What the task requires: Below are records; please give the number of their lines that contain the string "exact", and only that number.
(Source records begins)
(** A alone, with every package of interest: nothing names it. *)
Lemma bounded_node_statements_witness :
  ∃ out, level1_graph bounded_all [pkg_A] = Ok out
         ∧ ∀ s, s ∈ out → ¬ mentions "A" s.
Proof.
  destruct (bounded_node_statements bounded_all [pkg_A])
    as (out & Hout & _ & _ & _ & _ & Habsent).
  exists out. split; [exact Hout|].
  apply (Habsent "A" pkg_A).
  - apply (bool_decide_unpack _). vm_compute. exact I.
  - vm_compute. reflexivity.
  - intros c Hc. apply not_elem_of_empty in Hc. destruct Hc.
  - intros c q Hc Hq. unfold pkg_A in Hc. simpl in Hc.
    apply elem_of_singleton in Hc. subst c. vm_compute in Hq.
    apply elem_of_nil in Hq. destruct Hq.
  - intros q Hq (info & c & Hinfo & Hc & _).
    assert (level1_interest bounded_all (build_package_map [pkg_A])
            = {["A"]}) as Hinterest by (vm_compute; reflexivity).
    rewrite Hinterest in Hq. apply elem_of_singleton in Hq. subst q.
    vm_compute in Hinfo. injection Hinfo as <-.
    apply not_elem_of_empty in Hc. destruct Hc.
Defined.

(** * Further properties of the code *)

(** ** [extract_entity] *)

Lemma append_cons c (s1 s2 : string) :
  String c s1 +:+ s2 = String c (s1 +:+ s2).
Proof. reflexivity. Qed.

Lemma entity_prefix_cons c rest :
  entity_prefix (String c rest)
  = if stop_char c then EmptyString else String c (entity_prefix rest).
Proof. reflexivity. Qed.

Lemma entity_prefix_clean entity : clean_token (entity_prefix entity) = true.
Proof.
  induction entity as [|c rest IH]; [done|]. rewrite entity_prefix_cons.
  destruct (stop_char c) eqn:Hc; [done|].
  cbn [clean_token]. by rewrite Hc, IH.
Qed.

Lemma entity_prefix_split entity :
  ∃ rest, entity = entity_prefix entity +:+ rest ∧ stops rest.
Proof.
  induction entity as [|c entity IH].
  - by exists EmptyString.
  - rewrite entity_prefix_cons. destruct (stop_char c) eqn:Hc.
    + by exists (String c entity).
    + destruct IH as (rest & Hrest & Hstop). exists rest.
      split; [|done]. by rewrite append_cons, <- Hrest.
Qed.

Lemma entity_prefix_token token rest :
  clean_token token = true → stops rest →
  entity_prefix (token +:+ rest) = token.
Proof.
  intros Htoken Hrest. induction token as [|c token IH].
  - change (EmptyString +:+ rest) with rest.
    destruct rest as [|c rest]; [done|]. rewrite entity_prefix_cons.
    cbn [stops] in Hrest. by rewrite Hrest.
  - rewrite append_cons. cbn [clean_token] in Htoken. apply andb_true_iff in Htoken as [Hc Htoken].
    apply negb_true_iff in Hc. rewrite entity_prefix_cons, Hc.
    by rewrite IH.
Qed.

Lemma find_first c key rest :
  Py.char_in c key = false →
  Py.find c (key +:+ String c rest) = Z.of_nat (String.length key).
Proof.
  induction key as [|a key IH]; simpl.
  - by rewrite Ascii.eqb_refl.
  - destruct (Ascii.eqb c a); [done|]. intros Hkey. rewrite IH by done.
    destruct (String.length key); simpl; lia.
Qed.

Lemma find_absent c s : Py.char_in c s = false → Py.find c s = (-1)%Z.
Proof.
  induction s as [|a s IH]; [done|]. simpl.
  destruct (Ascii.eqb c a); [done|]. intros Hs. by rewrite IH.
Qed.

Lemma slice_from_app key rest :
  Py.slice_from (String.length key) (key +:+ rest) = rest.
Proof. induction key as [|a key IH]; [by destruct rest | done]. Qed.

(** X1.  The token [extract_entity] returns holds no white space and none
    of the characters [-=>!</], and it is the longest such prefix of the
    text it reads: that text is the token followed by nothing or by a
    stop character. *)
Theorem extract_entity_spec (line : string) :
  clean_token (extract_entity line) = true
  ∧ ∃ rest,
      Py.slice_from (Z.to_nat (Py.find ":" line + 2)) line
      = extract_entity line +:+ rest
      ∧ stops rest.
Proof.
  split; [apply entity_prefix_clean | apply entity_prefix_split].
Qed.

(** X2.  On a line made of a key without a colon, a colon, one more
    character, a token without stop characters and then nothing or a stop
    character and anything, [extract_entity] returns the token. *)
Theorem extract_entity_line (key : string) (sep : ascii)
    (token rest : string) :
  Py.char_in ":" key = false →
  clean_token token = true →
  stops rest →
  extract_entity (key +:+ String ":" (String sep (token +:+ rest))) = token.
Proof.
  intros Hkey Htoken Hrest. unfold extract_entity.
  rewrite find_first by done.
  replace (Z.to_nat (Z.of_nat (String.length key) + 2))
    with (String.length (key +:+ String ":" (String sep EmptyString))).
  2:{ clear. induction key as [|a key IH]; simpl; [done|]. rewrite IH. lia. }
  replace (key +:+ String ":" (String sep (token +:+ rest)))
    with ((key +:+ String ":" (String sep EmptyString)) +:+ (token +:+ rest)).
  2:{ clear. induction key as [|a key IH]; [done|].
      by rewrite !append_cons, IH. }
  rewrite slice_from_app. by apply entity_prefix_token.
Qed.

(** A provides line with a version. *)
Lemma extract_entity_line_witness :
  Py.char_in ":" (String Py.tab "provides") = false
  ∧ clean_token "lib:libz" = true
  ∧ stops " = 1.2"
  ∧ extract_entity
      (String Py.tab "provides" +:+ String ":" (String " " ("lib:libz" +:+ " = 1.2")))
    = "lib:libz".
Proof.
  split; [reflexivity|]. split; [reflexivity|]. split; [reflexivity|].
  exact (extract_entity_line (String Py.tab "provides") " " "lib:libz" " = 1.2"
           eq_refl eq_refl eq_refl).
Defined.

(** X3.  A line without any colon is read from its second character on:
    [find] answers -1 and the slice starts at index 1. *)
Theorem extract_entity_no_colon (c : ascii) (line : string) :
  Py.char_in ":" (String c line) = false →
  extract_entity (String c line) = entity_prefix line.
Proof.
  intros Hline. unfold extract_entity. by rewrite find_absent.
Qed.

Lemma extract_entity_no_colon_witness :
  Py.char_in ":" "xfoo bar" = false ∧ extract_entity "xfoo bar" = "foo".
Proof.
  split; [reflexivity|].
  exact (extract_entity_no_colon "x" "foo bar" eq_refl).
Defined.

(** ** [read_package] *)

Lemma prefix_two (a b : ascii) (p l : string) :
  String.prefix (String a (String b p)) l = true →
  ∃ l', l = String a (String b l').
Proof.
  destruct l as [|x [|y l]]; simpl; [done| |].
  - by destruct (ascii_dec a x).
  - destruct (ascii_dec a x) as [->|]; [|done].
    destruct (ascii_dec b y) as [->|]; [|done]. eauto.
Qed.

Lemma prefix_exclusive (a b b' : ascii) (p p' l : string) :
  b ≠ b' →
  String.prefix (String a (String b p)) l = true →
  String.prefix (String a (String b' p')) l = false.
Proof.
  intros Hb (l1 & ->)%prefix_two.
  destruct (String.prefix (String a (String b' p')) (String a (String b l1)))
    eqn:Hp; [|done].
  apply prefix_two in Hp as (l2 & [= ? ?]). done.
Qed.

(** What one line does to the record, by the prefix it starts with. *)
Lemma read_line_provides info line :
  Py.startswith line provides_prefix = true →
  read_line info line
  = {| name := name info; path := path info; requires := requires info;
       provides := provides info ∪ {[extract_entity line]} |}.
Proof.
  unfold provides_prefix, read_line. intros Hp. by rewrite Hp.
Qed.

Lemma read_line_requires info line :
  Py.startswith line requires_prefix = true
  ∨ Py.startswith line supplements_prefix = true →
  read_line info line
  = {| name := name info; path := path info;
       requires := requires info ∪ {[extract_entity line]};
       provides := provides info |}.
Proof.
  unfold requires_prefix, supplements_prefix, read_line, Py.startswith.
  intros [Hr|Hs].
  - rewrite (prefix_exclusive _ "r" "p" _ "rovides: " line (ltac:(done)) Hr).
    by rewrite Hr.
  - rewrite (prefix_exclusive _ "s" "p" _ "rovides: " line (ltac:(done)) Hs).
    by rewrite Hs, orb_true_r.
Qed.

Lemma read_line_name info line :
  Py.startswith line name_prefix = true →
  read_line info line
  = {| name := extract_entity line; path := path info;
       requires := requires info; provides := provides info |}.
Proof.
  unfold name_prefix, read_line, Py.startswith. intros Hn.
  rewrite (prefix_exclusive _ "n" "p" _ "rovides: " line (ltac:(done)) Hn).
  rewrite (prefix_exclusive _ "n" "r" _ "equires: " line (ltac:(done)) Hn).
  rewrite (prefix_exclusive _ "n" "s" _ "upplements: " line (ltac:(done)) Hn).
  by rewrite Hn.
Qed.

Lemma read_line_other info line :
  Py.startswith line provides_prefix = false →
  Py.startswith line requires_prefix = false →
  Py.startswith line supplements_prefix = false →
  Py.startswith line name_prefix = false →
  read_line info line = info.
Proof.
  unfold provides_prefix, requires_prefix, supplements_prefix, name_prefix,
    read_line.
  intros Hp Hr Hs Hn. by rewrite Hp, Hr, Hs, Hn.
Qed.

Lemma read_line_prefixes line :
  (Py.startswith line provides_prefix = true →
   Py.startswith line requires_prefix = false
   ∧ Py.startswith line supplements_prefix = false
   ∧ Py.startswith line name_prefix = false)
  ∧ (Py.startswith line requires_prefix = true
     ∨ Py.startswith line supplements_prefix = true →
     Py.startswith line provides_prefix = false
     ∧ Py.startswith line name_prefix = false)
  ∧ (Py.startswith line name_prefix = true →
     Py.startswith line provides_prefix = false
     ∧ Py.startswith line requires_prefix = false
     ∧ Py.startswith line supplements_prefix = false).
Proof.
  unfold provides_prefix, requires_prefix, supplements_prefix, name_prefix,
    Py.startswith.
  split; [|split].
  - intros Hp. repeat split; by eapply prefix_exclusive; [|exact Hp].
  - intros [H|H]; split; by eapply prefix_exclusive; [|exact H].
  - intros Hn. repeat split; by eapply prefix_exclusive; [|exact Hn].
Qed.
(Source records ends)
Output of the task: 7